Cunning Questions (Make the Agent Sweat)
🧠 1) Data Quality / Consistency Traps
Which orders have total_amount that doesn’t match the sum of order_items?
Show orders where total_amount is 0 but items exist.
Find duplicate users (same phone/email OR same name + address).
List menu items that have price <= 0 (should never happen).
Show orders that have no order_items (empty orders).
Find any order_items where item_price is different from menu_items.price (price mismatch).
Which orders are assigned to OFFLINE agents? (should be suspicious)
Which restaurants have rating NULL or 0 but have many orders?
💰 2) Business Insights (Hard Mode)
Which restaurant made the most revenue (based on order_items, not total_amount)?
Which restaurant has the highest average order value?
Which user spent the most money overall?
Which user ordered the most times but spent the least? (cheap frequent customer)
Which item generates the most revenue (not the most quantity)?
Top 3 restaurants by revenue AND their best-selling item.
Which restaurant is rated high but has low orders? (overrated / hidden gem)
Which restaurant has many orders but low rating? (problem restaurant)
🚴 3) Delivery Agent Performance / Weird Assignments
Which agent delivered the most orders?
Which agent handled the highest total order value?
Which agents have never been assigned any order?
Which agents are marked AVAILABLE but still have active orders (PLACED/PREPARING/OUT_FOR_DELIVERY)?
Which agent has the most cancelled orders? (bad sign)
Which agent has the most “OUT_FOR_DELIVERY” orders stuck (not delivered)?
⏳ 4) Time-based / Trend Questions (Usually Hard for Agents)
Show the busiest hour of the day (most orders).
Show which day had the highest revenue.
What’s the average time gap between orders per user?
Which customers order mostly on weekends vs weekdays? (if enough data)
List restaurants with increasing order trend (last 7 days vs previous 7 days).
(Your current dummy data doesn’t include enough time variance, but the question is valid.)

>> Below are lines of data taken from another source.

(** * Puzzle Decoder Race: a shallow embedding of [decoder.py]

    The development models the [PuzzleDecoder] class of [src/decoder.py]:
    the fragment store, the single fetch, the batch fetch, the three search
    phases and [solve_puzzle].  The remote service, the random sample of
    phase 1 and the standard output of the process are inputs of the model.
    Network requests issued by the decoder are recorded in a trace so that
    statements about "which identifiers were probed" can be made. *)

From Stdlib Require Import ZArith List Ascii String Lia.
From stdpp Require Import base option list gmap sets strings sorting fin_maps pretty.

#[local] Set Warnings "-clear-no-such-hyp".

Open Scope string_scope.
Open Scope Z_scope.

(** ** Python values

    A [Fragment] is a dataclass: its field annotations ([int], [int], [str])
    are not enforced at run time, so the fields hold whatever the decoded
    JSON held.  Two kinds of JSON scalars are modelled, the two the
    annotations mention: integers (unbounded, as in Python) and strings.
    Other JSON kinds (null, booleans, floats, arrays, nested objects) as
    field values are outside the model. *)

Inductive pyval : Type :=
  | VInt (z : Z)
  | VStr (s : string).

#[global] Instance pyval_eq_dec : EqDecision pyval.
Proof. solve_decision. Defined.

#[global] Instance pyval_countable : Countable pyval :=
  inj_countable'
    (λ v, match v with VInt z => inl z | VStr s => inr s end)
    (λ x, match x with inl z => VInt z | inr s => VStr s end)
    (λ v, match v with VInt _ => eq_refl | VStr _ => eq_refl end).

Definition is_int (v : pyval) : bool :=
  match v with VInt _ => true | VStr _ => false end.

Definition is_str (v : pyval) : bool :=
  match v with VStr _ => true | VInt _ => false end.

(** The exceptions that can escape into the search strategy.
    [UnicodeEncodeError] is what [print] raises when the standard output
    cannot encode the text it is given. *)
Inductive exn : Type :=
  | TypeError
  | ValueError
  | IndexError
  | UnicodeEncodeError.

#[global] Instance exn_eq_dec : EqDecision exn.
Proof. solve_decision. Defined.

(** A pure computation that may raise. *)
Inductive result (A : Type) : Type :=
  | Ok (a : A)
  | Err (e : exn).
Arguments Ok {A} a.
Arguments Err {A} e.

(** ** The dataclass [Fragment] (lines 14-19) *)

Record Fragment : Type := mkFragment {
  id : pyval;
  index : pyval;
  text : pyval
}.

#[global] Instance Fragment_eq_dec : EqDecision Fragment.
Proof. solve_decision. Defined.

(** ** The remote service

    What one [session.get] followed by [response.json()] can produce. *)

Inductive json : Type :=
  | JObject (data : gmap string pyval)   (* a JSON object, decoded to a dict *)
  | JOther.                              (* valid JSON that is not an object *)

Inductive http_outcome : Type :=
  | RequestFails
      (* [session.get] raises: connection error, timeout, ... *)
  | Response (status : Z) (body : option json).
      (* a response arrived; [body = None] when [response.json()] raises
         (not JSON, wrong content type, timeout while reading) *)

(** The service answers a request for an identifier knowing the requests
    that were issued before (oldest first): it may answer the same
    identifier differently at different times. *)
Definition service : Type := list Z → Z → http_outcome.

(** ** The decoder object (lines 22-30)

    [requests], [console], [progress] and [terminal] are not attributes of
    the Python object; they describe the process around it.  [requests]
    records the network requests issued so far (oldest first).  [terminal]
    is the standard output: [terminal line] tells whether it can encode
    [line]; [print] of a line it cannot encode raises [UnicodeEncodeError].
    Of the lines printed, two kinds carry text received from the service
    and are recorded, oldest first: [progress] holds the "Found fragment"
    lines of the three phases, [console] the line of [solve_puzzle] that
    carries its outcome (the message, or the failure).  The other lines
    (phase banners, timing, counts) are made of fixed ASCII text and
    numbers; they are not recorded and are taken to be encodable by every
    standard output.  The [timeout] attribute (a float) only parameterises
    the session; its effect is part of the service's [RequestFails] /
    [body = None] outcomes. *)

Record PuzzleDecoder : Type := mkDecoder {
  base_url : string;
  fragments : gmap pyval Fragment;
  seen_ids : gset Z;
  max_concurrent : Z;
  requests : list Z;
  console : list string;
  progress : list string;
  terminal : string → bool
}.

(** [__init__], in a process whose standard output is [stdout]. *)
Definition init (url : string) (stdout : string → bool) : PuzzleDecoder :=
  {| base_url := url;
     fragments := ∅;
     seen_ids := ∅;
     max_concurrent := 30;
     requests := [];
     console := [];
     progress := [];
     terminal := stdout |}.

Definition set_fragments (fr : gmap pyval Fragment) (d : PuzzleDecoder) : PuzzleDecoder :=
  {| base_url := base_url d; fragments := fr; seen_ids := seen_ids d;
     max_concurrent := max_concurrent d; requests := requests d;
     console := console d; progress := progress d; terminal := terminal d |}.

Definition set_seen_ids (s : gset Z) (d : PuzzleDecoder) : PuzzleDecoder :=
  {| base_url := base_url d; fragments := fragments d; seen_ids := s;
     max_concurrent := max_concurrent d; requests := requests d;
     console := console d; progress := progress d; terminal := terminal d |}.

(** Assignment to the attribute [max_concurrent] after construction: the
    only way the concurrency limit can be configured. *)
Definition set_max_concurrent (n : Z) (d : PuzzleDecoder) : PuzzleDecoder :=
  {| base_url := base_url d; fragments := fragments d; seen_ids := seen_ids d;
     max_concurrent := n; requests := requests d; console := console d;
     progress := progress d; terminal := terminal d |}.

Definition log_request (fragment_id : Z) (d : PuzzleDecoder) : PuzzleDecoder :=
  {| base_url := base_url d; fragments := fragments d; seen_ids := seen_ids d;
     max_concurrent := max_concurrent d;
     requests := requests d ++ [fragment_id]; console := console d;
     progress := progress d; terminal := terminal d |}.

(** The effect of a successful [print] of an outcome line. *)
Definition print (line : string) (d : PuzzleDecoder) : PuzzleDecoder :=
  {| base_url := base_url d; fragments := fragments d; seen_ids := seen_ids d;
     max_concurrent := max_concurrent d; requests := requests d;
     console := console d ++ [line];
     progress := progress d; terminal := terminal d |}.

(** The effect of a successful [print] of a "Found fragment" line. *)
Definition print_progress (line : string) (d : PuzzleDecoder) : PuzzleDecoder :=
  {| base_url := base_url d; fragments := fragments d; seen_ids := seen_ids d;
     max_concurrent := max_concurrent d; requests := requests d;
     console := console d;
     progress := progress d ++ [line]; terminal := terminal d |}.

(** ** Python built-ins used by the decoder *)

(** [range(start, stop)] *)
Definition range (start stop : Z) : list Z :=
  (λ i : nat, start + Z.of_nat i) <$> seq 0 (Z.to_nat (stop - start)).

(** [range(start, stop, step)]: a zero step raises [ValueError]. *)
Definition range_step (start stop step : Z) : result (list Z) :=
  if bool_decide (step = 0) then Err ValueError
  else if bool_decide (0 < step) then
    Ok ((λ k : nat, start + step * Z.of_nat k)
          <$> seq 0 (Z.to_nat ((stop - start + step - 1) `div` step)))
  else
    Ok ((λ k : nat, start + step * Z.of_nat k)
          <$> seq 0 (Z.to_nat ((start - stop - step - 1) `div` (- step)))).

(** [l[a:b]]: negative bounds count from the end, all bounds are clamped. *)
Definition slice_bound {A} (l : list A) (x : Z) : nat :=
  let n := Z.of_nat (length l) in
  Z.to_nat (if bool_decide (x < 0) then Z.max 0 (x + n) else Z.min x n).

Definition py_slice {A} (l : list A) (a b : Z) : list A :=
  take (slice_bound l b - slice_bound l a)%nat (drop (slice_bound l a) l).

(** [x > y] on Python values: defined within a type, [TypeError] across. *)
Definition py_gt (x y : pyval) : result bool :=
  match x, y with
  | VInt a, VInt b => Ok (bool_decide (b < a))
  | VStr a, VStr b => Ok (String.ltb b a)
  | _, _ => Err TypeError
  end.

(** [max(iterable)]: the running maximum is replaced by a strictly greater
    item; an empty iterable raises [ValueError]. *)
Fixpoint py_max_from (cur : pyval) (l : list pyval) : result pyval :=
  match l with
  | [] => Ok cur
  | x :: l' =>
      match py_gt x cur with
      | Ok b => py_max_from (if b then x else cur) l'
      | Err e => Err e
      end
  end.

Definition py_max (l : list pyval) : result pyval :=
  match l with
  | [] => Err ValueError
  | x :: l' => py_max_from x l'
  end.

(** [v + 1]: a string cannot be added to an int. *)
Definition py_succ (v : pyval) : result Z :=
  match v with
  | VInt z => Ok (z + 1)
  | VStr _ => Err TypeError
  end.

(** [str(v)], as an f-string formats a field: the decimal numeral of an int,
    a string as it is. *)
Definition py_str (v : pyval) : string :=
  match v with
  | VInt z => pretty z
  | VStr s => s
  end.

(** [sep.join(items)]: every item must be a [str]. *)
Fixpoint join (sep : string) (items : list string) : string :=
  match items with
  | [] => ""
  | [s] => s
  | s :: rest => s +:+ sep +:+ join sep rest
  end.

Fixpoint strings_of (items : list pyval) : result (list string) :=
  match items with
  | [] => Ok []
  | VStr s :: rest =>
      match strings_of rest with
      | Ok l => Ok (s :: l)
      | Err e => Err e
      end
  | VInt _ :: _ => Err TypeError
  end.

Definition py_join (sep : string) (items : list pyval) : result string :=
  match strings_of items with
  | Ok l => Ok (join sep l)
  | Err e => Err e
  end.

(** [sorted(d.items())]: the items are (key, value) tuples with pairwise
    distinct keys, so only keys are ever compared.  Keys of one type are
    ordered; a list mixing ints and strings raises [TypeError]. *)
Definition key_int (kv : pyval * Fragment) : Z :=
  match kv.1 with VInt z => z | VStr _ => 0 end.

Definition key_str (kv : pyval * Fragment) : string :=
  match kv.1 with VStr s => s | VInt _ => "" end.

Definition int_item_le (a b : pyval * Fragment) : Prop := key_int a ≤ key_int b.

🍔 5) “Customer Habits” / Behavior Mining
Which users are loyal to only 1 restaurant?
Which users order from 3+ different restaurants?
Which user has the highest average items per order?
Find users who always order expensive items (avg item_price > $12).
Which restaurant has the most repeat customers?
Which items are often ordered together (combo patterns)?
🕵️ 6) Suspicious / Fraud Style Questions
Find orders where quantity is unusually high (>=5 items in a single line).
Which customers cancel orders too frequently?
Which agent is linked to unusually high cancellations?
Restaurants with sudden spike in cancellations.
Users placing multiple orders back-to-back within 10 minutes. (needs timestamps)
🔀 7) Deep Join / Multi-table Questions (Harder SQL)
For each restaurant, show: total orders, delivered orders, cancelled orders, total revenue, avg rating.
For each user, show: total orders, total spent, favorite restaurant, favorite item.
Find the most ordered item per restaurant.
Show the “customer → restaurant → delivery agent” chain for each order.
Which restaurant has items but never got ordered?
Which users ordered from restaurants outside their city/state (based on address strings)?
🧨 8) Evil Edge-Case Questions (These break weak agents)
Show orders where order_status = PLACED but total_amount > 0 and agent assigned (suspicious flow).
Find menu items marked unavailable but still ordered in order_items.
Find restaurants with no menu items but have orders (impossible case).
Find users who exist but never ordered anything.
Find restaurants that have menu items but never got a single order.
🏆 “Boss Level” Questions (If you REALLY want pain)
✅ 1) “Revenue should come from order_items, not total_amount”
Recalculate each order’s total from order_items and compare with orders.total_amount.
Show mismatches + correct total.
✅ 2) Full leaderboard in one output
Give me a leaderboard of restaurants with: revenue, total orders, delivered %, avg order value, best-selling item.
✅ 3) One query that answers everything
Give a complete order report: Order ID, customer name, restaurant name, items list (item name + qty), total items, final bill, agent name, status.